(** * alea-web-survey: the sampling-and-crawl pipeline

    A shallow embedding of the core of [alea_web_survey]:

    - [models/web_resource.py]  the [WebResource] record, its on-disk
      encoding ([save] / [from_file]) and the URL-derived cache path;
    - [config.py]  the dataclass [WebSurveyConfig] with the fields it
      declares, and the attribute look-up on [CONFIG];
    - [collection/http/web_client.py]  [WebResourceCollector]: the liveness
      probe, the render-fallback test, [fetch_resource], the completion
      index and the per-domain generator [get_resources], its fetches
      run as tasks of the event loop;
    - [tasks/collect_web_parallel.py]  [collect_domain] and the batch loop
      of [collect_sites_parallel] on a small model of the asyncio loop;
    - [collection/dns/domain_generator.py]  the six strategies and
      [DomainGenerator.generate];
    - [tasks/collect_web.py]  [size_to_str] and the loop of
      [collect_sites];
    - [storage/s3.py], [tasks/push_s3.py], [tasks/get_resource.py]
      [copy_object], [get_completed_paths], [push_cache] and
      [get_resource] over the files of the cache and the objects of the
      bucket.

    Conventions.  Python [bytes] and [str] are both Rocq [string]s (a [str]
    holds characters below code point 256); a [float] is an IEEE 754
    double with its rounding, [Float.t].  A call that may raise returns
    an [outcome]; stateful code runs in the monad [M], whose state holds the
    files of the cache, the coroutines that [functools.cache] has already
    handed out and that were awaited, and the trace of observable events.
    What lies outside the repository (hashing, compression, base64, ISO
    dates, URL and robots.txt parsing, pydantic's validation) is the
    interface [PyLib]; what the network answers is the record [World]. *)

From Stdlib Require Import Ascii String QArith Qminmax.
From stdpp Require Import gmap strings list pretty.

Set Warnings "-register-all".

Local Open Scope string_scope.

(** ** Python values shared by all modules *)

(** [bytes] and [str]. *)
Abbreviation bytes := string (only parsing).

(** The result of a call: a value, or an exception that escaped it. *)
Inductive outcome (A : Type) : Type :=
| Ret (a : A)
| Raise (exn : string).
Arguments Ret {A} a.
Arguments Raise {A} exn.

Module Py.

(** [c] is an ASCII upper-case letter. *)
Definition is_upper (c : ascii) : bool :=
  let n := nat_of_ascii c in (65 <=? n)%nat && (n <=? 90)%nat.

Definition is_lower (c : ascii) : bool :=
  let n := nat_of_ascii c in (97 <=? n)%nat && (n <=? 122)%nat.

Definition is_digit (c : ascii) : bool :=
  let n := nat_of_ascii c in (48 <=? n)%nat && (n <=? 57)%nat.

(** [str.isalnum()] on one character below code point 256, from the
    Unicode tables. *)
Definition str_isalnum (c : ascii) : bool :=
  let n := nat_of_ascii c in
  is_digit c || is_upper c || is_lower c
  || (n =? 170)%nat || (178 <=? n)%nat && (n <=? 179)%nat || (n =? 181)%nat
  || (185 <=? n)%nat && (n <=? 186)%nat || (188 <=? n)%nat && (n <=? 190)%nat
  || (192 <=? n)%nat && (n <=? 214)%nat || (216 <=? n)%nat && (n <=? 246)%nat
  || (248 <=? n)%nat.

(** [str.lower()] on one character below code point 256. *)
Definition str_lower_char (c : ascii) : ascii :=
  let n := nat_of_ascii c in
  if is_upper c || (192 <=? n)%nat && (n <=? 214)%nat
     || (216 <=? n)%nat && (n <=? 222)%nat
  then ascii_of_nat (n + 32) else c.

(** [str.lower()]. *)
Fixpoint str_lower (s : string) : string :=
  match s with
  | EmptyString => EmptyString
  | String c t => String (str_lower_char c) (str_lower t)
  end.

(** [bytes.lower()] on one byte: only A-Z change. *)
Definition lower_byte (c : ascii) : ascii :=
  if is_upper c then ascii_of_nat (nat_of_ascii c + 32) else c.

(** [bytes.lower()]. *)
Fixpoint bytes_lower (s : string) : string :=
  match s with
  | EmptyString => EmptyString
  | String c t => String (lower_byte c) (bytes_lower t)
  end.

(** [s[n:]]. *)
Fixpoint drop_str (n : nat) (s : string) : string :=
  match n, s with
  | O, _ => s
  | S n', String _ t => drop_str n' t
  | S _, EmptyString => EmptyString
  end.

(** [s[:n]]. *)
Fixpoint take_str (n : nat) (s : string) : string :=
  match n, s with
  | O, _ => EmptyString
  | S n', String c t => String c (take_str n' t)
  | S _, EmptyString => EmptyString
  end.

(** [s[i:j]] for non-negative [i], [j]. *)
Definition slice (i j : nat) (s : string) : string :=
  take_str (j - i) (drop_str i s).

(** Scan [hay] for [needle]; [i] is the index of the head of [hay]. *)
Fixpoint find_aux (needle hay : string) (i : nat) : option nat :=
  if String.prefix needle hay then Some i
  else match hay with
       | EmptyString => None
       | String _ t => find_aux needle t (S i)
       end.

(** [hay.find(needle, start)], with [None] for Python's [-1]. *)
Definition find (needle hay : string) (start : nat) : option nat :=
  if (start <=? String.length hay)%nat
  then find_aux needle (drop_str start hay) start
  else None.

(** [needle in hay]. *)
Definition contains (needle hay : string) : bool :=
  match find needle hay 0 with Some _ => true | None => false end.

(** [sep.join(parts)]. *)
Fixpoint join (sep : string) (parts : list string) : string :=
  match parts with
  | [] => ""
  | [p] => p
  | p :: rest => p ++ sep ++ join sep rest
  end.

(** [s.split(sep)] for a one-character separator: never empty. *)
Fixpoint split_on (sep : ascii) (s : string) : list string :=
  match s with
  | EmptyString => [""]
  | String c t =>
      if Ascii.eqb c sep then "" :: split_on sep t
      else match split_on sep t with
           | [] => [String c ""]
           | w :: ws => String c w :: ws
           end
  end.

(** [s.endswith(suffix)]. *)
Definition endswith (s suffix : string) : bool :=
  (String.length suffix <=? String.length s)%nat
  && String.eqb (drop_str (String.length s - String.length suffix) s) suffix.

(** [s.rstrip(".")]. *)
Fixpoint rstrip_dot (s : string) : string :=
  match s with
  | EmptyString => EmptyString
  | String c t =>
      match rstrip_dot t with
      | EmptyString => if Ascii.eqb c "." then EmptyString else String c EmptyString
      | t' => String c t'
      end
  end.

(** [min(a, b)] of Python: the first argument unless the second is
    strictly smaller. *)
Definition min (a b : Q) : Q :=
  if Qlt_le_dec b a then b else a.

End Py.

(** ** [WebResourceCollector.requires_playwright] *)

Module Render.

(** [web_client.py], [requires_playwright]: look at the first
    [<noscript>] of the lower-cased body, up to the next [</noscript>]
    or else over 256 bytes from the tag, for [javascript]. *)
Definition requires_playwright (content : bytes) : bool :=
  let lower_content := Py.bytes_lower content in
  match Py.find "<noscript>" lower_content 0 with
  | None => false
  | Some p0 =>
      let p1 :=
        match Py.find "</noscript>" lower_content p0 with
        | Some p1 => p1
        | None => Nat.min (p0 + 256) (String.length lower_content)
        end in
      Py.contains "javascript" (Py.slice p0 p1 lower_content)
  end.

End Render.

(** ** What the program takes from outside the repository *)

(** The part of [urllib.parse.urlparse]'s result that the program reads. *)
Record ParseResult : Type := {
  scheme : string;
  netloc : string;
  path : string;
}.

(** A parsed JSON document ([json.load] / [json.dumps]). *)
Inductive json : Type :=
| JNull
| JBool (b : bool)
| JInt (z : Z)
| JStr (s : string)
| JArr (items : list json)
| JObj (members : list (string * json)).

(** The Python libraries the program calls.  [None] stands for an
    exception raised by the library. *)
Class PyLib : Type := {
  (** [datetime.datetime] *)
  datetime : Type;
  (** [hashlib.blake2b(b).hexdigest()] *)
  blake2b_hexdigest : bytes -> string;
  (** [lzma.compress], [lzma.decompress] *)
  lzma_compress : bytes -> bytes;
  lzma_decompress : bytes -> option bytes;
  (** [base64.b64encode], [base64.b64decode] *)
  b64encode : bytes -> bytes;
  b64decode : string -> option bytes;
  (** [str.encode("utf-8")], [bytes.decode("utf-8")] *)
  utf8_encode : string -> bytes;
  utf8_decode : bytes -> option string;
  (** [datetime.isoformat], [datetime.fromisoformat] *)
  isoformat : datetime -> string;
  fromisoformat : string -> option datetime;
  (** [dateutil.parser.parse] *)
  dateutil_parse : string -> option datetime;
  (** [urllib.parse.urlparse], for a string it accepts *)
  urlparse : string -> ParseResult;
  (** whether [urllib.parse.urlparse] raises [ValueError] for a string
      (a bracket of an IPv6 address that is not closed, for one) *)
  urlparse_raises : string -> bool;
  (** whether [RobotFileParser.parse(text.splitlines())] raises
      [ValueError] (a crawl delay such as a superscript two, which passes
      [isdigit] and which [int] refuses) *)
  robots_parse_raises : string -> bool;
  (** after a [parse] that returned: [crawl_delay("*")] and
      [site_maps()] *)
  robots_crawl_delay : string -> option Q;
  robots_site_maps : string -> option (list string);
  (** what pydantic makes of a loaded value given for a field declared
      [str], [int] or [Dict[str, Any]], with the coercions it applies;
      [None] for a [ValidationError] *)
  validate_str : json -> option string;
  validate_int : json -> option Z;
  validate_dict : json -> option (list (string * json));
}.

(** What the documentation of these libraries promises and the program
    relies on. *)
Class PyLibLaws (L : PyLib) : Prop := {
  lzma_roundtrip : forall b, lzma_decompress (lzma_compress b) = Some b;
  b64_is_text : forall b, utf8_decode (b64encode b) = Some (b64encode b);
  b64_roundtrip : forall b, b64decode (b64encode b) = Some b;
  iso_roundtrip : forall d, fromisoformat (isoformat d) = Some d;
  iso_nonempty : forall d, isoformat d <> "";
  blake2b_length : forall b, String.length (blake2b_hexdigest b) = 128%nat;
  validate_str_id : forall s, validate_str (JStr s) = Some s;
  validate_int_id : forall z, validate_int (JInt z) = Some z;
  validate_dict_id : forall members, validate_dict (JObj members) = Some members;
}.

Module Json.

(** Truth value of the Python object a JSON value loads to. *)
Definition truthy (j : json) : bool :=
  match j with
  | JNull => false
  | JBool b => b
  | JInt z => negb (z =? 0)%Z
  | JStr s => negb (String.eqb s "")
  | JArr items => match items with [] => false | _ => true end
  | JObj members => match members with [] => false | _ => true end
  end.

(** Of several members with one key, [json.load] keeps the last. *)
Fixpoint lookup_last (k : string) (members : list (string * json)) : option json :=
  match members with
  | [] => None
  | (k', v) :: rest =>
      match lookup_last k rest with
      | Some v' => Some v'
      | None => if String.eqb k' k then Some v else None
      end
  end.

(** [file_data[k]]. *)
Definition getitem (j : json) (k : string) : outcome json :=
  match j with
  | JObj members =>
      match lookup_last k members with
      | Some v => Ret v
      | None => Raise "KeyError"
      end
  | _ => Raise "TypeError"
  end.

End Json.

(** ** State, events and the monad of effects *)

(** A file-system path, as its components below the user's home. *)
Abbreviation Path := (list string) (only parsing).

(** A coroutine object created by one of the [@cache]-decorated
    [async def]s, identified by the arguments it was created for. *)
Inductive Coro : Type :=
| CheckHost (domain : string)
| FetchResource (client : nat) (url : string) (ip_address : option string)
| FetchContentPlaywright (url : string).

Global Instance Coro_eq_dec : EqDecision Coro.
Proof. solve_decision. Defined.

(** What the program does to the outside, in order. *)
Inductive Event : Type :=
| EResolve (domain : string)
| EConnect (ip_address : string) (port : Z)
| EGet (url : string)
| ERender (url : string)
| ESleep (seconds : Q)
| EYield (url : string).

+ + + + +

• What to work on:
Identify the lines in the entries that hold "ParseResult" and return each one.

• Exercise answer:
Record ParseResult : Type := {
  urlparse : string -> ParseResult;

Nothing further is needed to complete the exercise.